• The problem: Return each line of the records below that contains the word "stableStringify".

(Dataset entries)

'''

Inductive written : RegistryState -> authoring DraftRevisionWriteResult -> Prop :=
| Written request before full sealed stored manifest draft next a s' :
    saving request before full sealed stored manifest draft ->
    next = saving_next request full sealed stored manifest draft ->
    assertDraftEnvelopeSizeWithManifest next manifest (write_envelope input false) = Ok tt ->
    ae_organizationId a = organizationId ->
    (let state := appendAudit a (update_draft organizationId draftId principal next current) in
     match wi_kind input with
     | UpdateKind => s' = state
     | BuilderProposalKind _ onCommit => onCommit state next = Ok s'
     end) ->
    written s' (write_answer (wi_kind input) (wq_key request) subject (next, false)).

Lemma assert_editable_tt request draft u : assert_editable request draft = Ok u -> assert_editable request draft = Ok tt.
Proof. by destruct u. Qed.

Lemma write_cases auditId s' r :
  writeDraftRevision organizationId input principal auditId now snapshot current = (s', r) ->
  s' = current \/ written s' r.
Proof.
  unfold writeDraftRevision.
  destruct (parse_write _ _ _) as [request|] eqn:Erq; [|unchanged]. cbn [rbind].
  destruct (findDraft snapshot _ _ _) as [before|] eqn:Eb; [|unchanged]. cbn [rbind].
  destruct (full_bundle request) as [full|] eqn:Ef; [|unchanged]. cbn [rbind].
  destruct (findIdempotency before _ _) as [prior|]; [unchanged|].
  destruct (assert_editable request before) as [u|] eqn:Ee; [|unchanged]. cbn [rbind].
  destruct (next_bundle _ _ _) as [sealed|] eqn:Es; [|unchanged]. cbn [rbind].
  destruct (compactManifest _) as [manifest|] eqn:Em; [|unchanged]. cbn [rbind].
  destruct (assertDraftEnvelopeFits _ _ _) as [u'|]; [|unchanged]. cbn [rbind].
  destruct (putVerifiedDraftBlob _ _) as [stored|] eqn:Ep; [|unchanged]. cbn [rbind].
  unfold write_commit.
  destruct (findDraft current _ _ _) as [draft|] eqn:Ed; [|unchanged]. cbn [rbind].
  destruct (findIdempotency draft _ _) as [concurrent|] eqn:Ei.
  { destruct (negb _); [unchanged|].
    destruct (assertDraftEnvelopeSizeWithManifest _ _ _); unchanged. }
  destruct (assert_editable request draft) as [u''|] eqn:Ee'; [|unchanged]. cbn [rbind].
  destruct (negb (jeqb (publicDraftStateFingerprint draft) _)) eqn:Efp; [unchanged|].
  apply negb_false_iff, jeqb_true in Efp.
  destruct (assertDraftEnvelopeSizeWithManifest _ _ _) as [[]|] eqn:Ez; [|unchanged]. cbn [rbind].
  set (next := saved_draft draft _ _ _) in *.
  assert (Hsave : saving request before full sealed stored manifest draft).
  { split; try done. split; by eapply assert_editable_tt. }
  destruct (match wi_kind input with UpdateKind => _ | BuilderProposalKind _ _ => _ end) as [state|] eqn:Eo;
    [|unchanged].
  intros [= <- <-]. right.
  refine (Written request before full sealed stored manifest draft next _ _ Hsave _ Ez _ _); [done| |].
  2: { destruct (wi_kind input); [exact (eq_sym (Ok_inj _ _ Eo)) | exact Eo]. }
  done.
Qed.
End Save.

(** ** Creating *)

Lemma with_drafts_id s : with_st_drafts (st_drafts s) s = s.
Proof. by destruct s. Qed.
(* ===== verification/Imports.v ===== *)
(** * Pull-through imports

    [resolveOrQueueImport] of packages/core/src/index.ts with its parser, its
    cache key and the tests of identity: a request for an upstream skill joins
    the import that is running, is answered from an approved release, or queues
    an import job.  As in [Registry], a handler is a function of the state it
    read and the state its transaction runs on. *)

From Stdlib Require Import ZArith Lia.
From stdpp Require Import base list strings sets.
From S2P Require Import Prelude Js Dates Json Contracts Web Access Names PolicyEval Resolve Provenance State.
From S2P Require Import Registry.

Local Open Scope Z_scope.

Definition INVALID_IMPORT : RegistryApiError := api_error "INVALID_IMPORT" 400.

(** ** [parseImportRequest] *)

Definition optionalImportField (value : jsval) : api (option jstr) :=
  match value with
  | JUndef | JNull | JStr [] => Ok None
  | JStr s => throw_if (4096 <? jlen s) || existsb control_unit s with INVALID_IMPORT ;; Ok (Some s)
  | _ => Err INVALID_IMPORT
  end.
Definition parseExternalSnapshotHash (value : jsval) : api SnapshotHash :=
  match value with
  | JUndef => Ok HashAbsent
  | JNull => Ok HashNull
  | JStr s =>
      throw_if jeqb s [] || (256 <? jlen s) || existsb control_unit s with INVALID_IMPORT ;; Ok (Hash s)
  | _ => Err INVALID_IMPORT
  end.
(** A relative path without empty, [.] or [..] segments. *)
Definition unsafe_path (path : jstr) : bool :=
  (4096 <? jlen path) || startsWith (js "/") path || endsWith (js "/") path || includes [92] path ||
  existsb control_unit path ||
  existsb (fun part => jeqb part [] || jeqb part (js "..") || jeqb part (js ".")) (split 47 path).
Definition parseImportRequest (body : jsval) : api ImportRequest :=
  let upstreamId := stringValue (field body "upstreamId") in
  let path := stringValue (field body "path") in
  let? name := requireSkillName (field body "name") in
  let? version := requireVersion (field body "version") in
  let? upstreamId := require INVALID_IMPORT upstreamId in
  let? path := require INVALID_IMPORT path in
  throw_if unsafe_path path with INVALID_IMPORT ;;
  let? repository := optionalImportField (field body "repository") in
  let? ref := optionalImportField (field body "ref") in
  let? externalId := optionalImportField (field body "externalId") in
  let? externalSourceType :=
    match field body "externalSourceType" with
    | JUndef | JNull | JStr [] => Ok None
    | v => let? t := require INVALID_IMPORT (enum_value ExternalSourceType v) in Ok (Some t)
    end in
  let? externalSnapshotHash := parseExternalSnapshotHash (field body "externalSnapshotHash") in
  throw_if match externalId with
           | Some id => negb (jeqb id path)
           | None => false
           end with INVALID_IMPORT ;;
  Ok {| iq_upstreamId := upstreamId; iq_repository := repository; iq_path := path; iq_ref := ref;
        iq_name := name; iq_version := version; iq_externalId := externalId;
        iq_externalSourceType := externalSourceType; iq_externalSnapshotHash := externalSnapshotHash;
        iq_feedId := None; iq_feedName := None; iq_feedConfigRevision := None; iq_sourceReference := None;
        iq_sourceCatalogId := None; iq_sourceCatalogConfigRevision := None;
        iq_sourceCatalogProviderVersion := None |}.

Definition DIRECTORY_ID_MAX_SEGMENTS : nat := 64.
Definition requireDirectoryId (value : jsval) : api jstr :=
  match value with
  | JStr s =>
      throw_if jeqb s [] || negb (isWellFormedUnicodeString s) || (2048 <? jlen (textEncode s)) ||
               negb (jeqb (trim s) s) ||
               existsb (fun c => control_unit c || (c =? 63) || (c =? 35) || (c =? 37) || (c =? 92)) s
        with api_error "INVALID_REQUEST" 400 ;;
      throw_if (length (split 47 s) <? 2)%nat || (DIRECTORY_ID_MAX_SEGMENTS <? length (split 47 s))%nat ||
               existsb (fun part => negb (isSafeDirectorySegment part)) (split 47 s)
        with api_error "INVALID_REQUEST" 400 ;;
      Ok s
  | _ => Err (api_error "INVALID_REQUEST" 400)
  end.

(** ** Identity of requests and upstreams *)

(** [value ?? null]. *)
Definition text_or_null (o : option jstr) : jdata :=
  match o with
  | Some s => TStr s
  | None => TNull
  end.
Definition hash_text (h : SnapshotHash) : option jstr :=
  match h with
  | Hash s => Some s
  | _ => None
  end.
Definition cache_key_data (organizationId : jstr) (request : ImportRequest) : jdata := TObj [
  (js "organizationId", TStr organizationId);
  (js "upstreamId", TStr (iq_upstreamId request));
  (js "path", TStr (iq_path request));
  (js "ref", text_or_null (iq_ref request));
  (js "name", TStr (iq_name request));
  (js "version", TStr (iq_version request));
  (js "repository", text_or_null (iq_repository request));
  (js "externalId", text_or_null (iq_externalId request));
  (js "externalSourceType", text_or_null (enum_name <$> iq_externalSourceType request));
  (js "externalSnapshotHash", text_or_null (hash_text (iq_externalSnapshotHash request)));
  (js "feedId", text_or_null (iq_feedId request));
  (js "feedName", text_or_null (iq_feedName request));
  (js "feedConfigRevision", text_or_null (iq_feedConfigRevision request));
  (js "sourceReference", text_or_null (iq_sourceReference request));
  (js "sourceCatalogId", text_or_null (iq_sourceCatalogId request));
  (js "sourceCatalogConfigRevision", text_or_null (iq_sourceCatalogConfigRevision request))].
Definition importCacheKey (organizationId : jstr) (request : ImportRequest) : jstr :=
  stableStringify (cache_key_data organizationId request).
Definition importRequestsMatch (left right : ImportRequest) : bool :=
  jeqb (importCacheKey (js "__request__") left) (importCacheKey (js "__request__") right).

Definition upstream_origin_data (upstream : Upstream) : jdata := TObj [
  (js "id", TStr (us_id upstream));
  (js "name", TStr (us_name upstream));
  (js "kind", TStr (enum_name (us_kind upstream)));
  (js "namespace", TStr (us_namespace upstream));
  (js "baseUrl", text_or_null (us_baseUrl upstream));
  (js "credentialEnv", text_or_null (us_credentialEnv upstream));
  (js "repositories", TArr (TStr <$> js_sort jcompare (default [] (us_repositories upstream))));
  (js "configRevision", text_or_null (us_configRevision upstream))].
Definition sameUpstreamOrigin (left right : Upstream) : bool :=
  jeqb (stableStringify (upstream_origin_data left)) (stableStringify (upstream_origin_data right)).

Definition active (job : Job) : bool :=
  bool_decide (jb_state job = JQueued) || bool_decide (jb_state job = JRunning).
Definition completed (job : Job) : bool := bool_decide (jb_state job = JCompleted).
Definition is_import (job : Job) : bool := bool_decide (jb_kind job = ImportJob).

Section Importing.
Context {DR : DateRuntime} {UT : UnicodeTables} {UR : UrlRuntime}.
(** What a directory import asks of [createImportJob]. *)
Definition directory_request (body : jsval) (principal : Principal) (state : RegistryState) : api jsval :=
  let? id := requireDirectoryId (match stringValue (field body "id") with Some s => JStr s | None => JUndef end) in
  let? name := requireSkillName (field body "name") in
  let? version := requireVersion (field body "version") in
  throw_if negb (canPublishName principal name) with FORBIDDEN ;;
  let? requestedUpstreamId := optionalImportField (field body "upstreamId") in
  let eligible := js_sort (by_id us_id)
    (List.filter (fun upstream => jeqb (us_organizationId upstream) org &&
                                  bool_decide (us_kind upstream = USkillsSh) && us_enabled upstream &&
                                  canReadNamespace principal (us_namespace upstream)) (st_upstreams state)) in
  let mapping upstreamId := find_first (fun upstream => jeqb (us_id upstream) upstreamId) eligible in
  let selected := match requestedUpstreamId with
                  | Some upstreamId => mapping upstreamId
                  | None => match eligible with
                            | [upstream] => Some upstream
                            | _ => None
                            end
                  end in
  throw_if bool_decide (requestedUpstreamId <> None) && negb (bool_decide (is_Some selected)) with unavailable ;;
  let? cached := findDirectoryCachedImportRequest state id name version principal requestedUpstreamId in
  match cached with
  | Some request =>
      let? upstream := require directoryUnavailable
        (match selected with Some upstream => Some upstream | None => mapping (iq_upstreamId request) end) in
      throw_if negb (isTrustedSkillsShBaseUrl upstream) with directoryUnavailable ;;
      Ok (request_body request)
  | None =>
      match selected with
      | None => Err (if bool_decide (eligible = []) then unavailable else UPSTREAM_MAPPING_REQUIRED)
      | Some upstream =>
          throw_if negb (isTrustedSkillsShBaseUrl upstream) with directoryUnavailable ;;
          let? client := require directoryUnavailable (directoryForBase (skillsShDirectoryBaseUrl upstream)) in
          let? entry := catalog_entry client id (fun source => upstreamAllowsImport upstream (Some source)) in
          Ok (directory_import_body upstream name version entry)
      end
  end.
(** [state] is read before the catalog is asked, [snapshot] by the import. *)
Definition createDirectoryImport (body : jsval) (principal : Principal) (requestId jobId auditId : jstr) (now : Z)
    (state snapshot current : RegistryState) : api (RegistryState * ImportAnswer) :=
  let? _ := requirePublisher principal in
  let? importBody := directory_request body principal state in
  answered import_answer
    (resolveOrQueueImport config importBody principal requestId jobId auditId now snapshot current).
End DirectoryImport.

'''

• Task solution:
  stableStringify (cache_key_data organizationId request).
  jeqb (stableStringify (upstream_origin_data left)) (stableStringify (upstream_origin_data right)).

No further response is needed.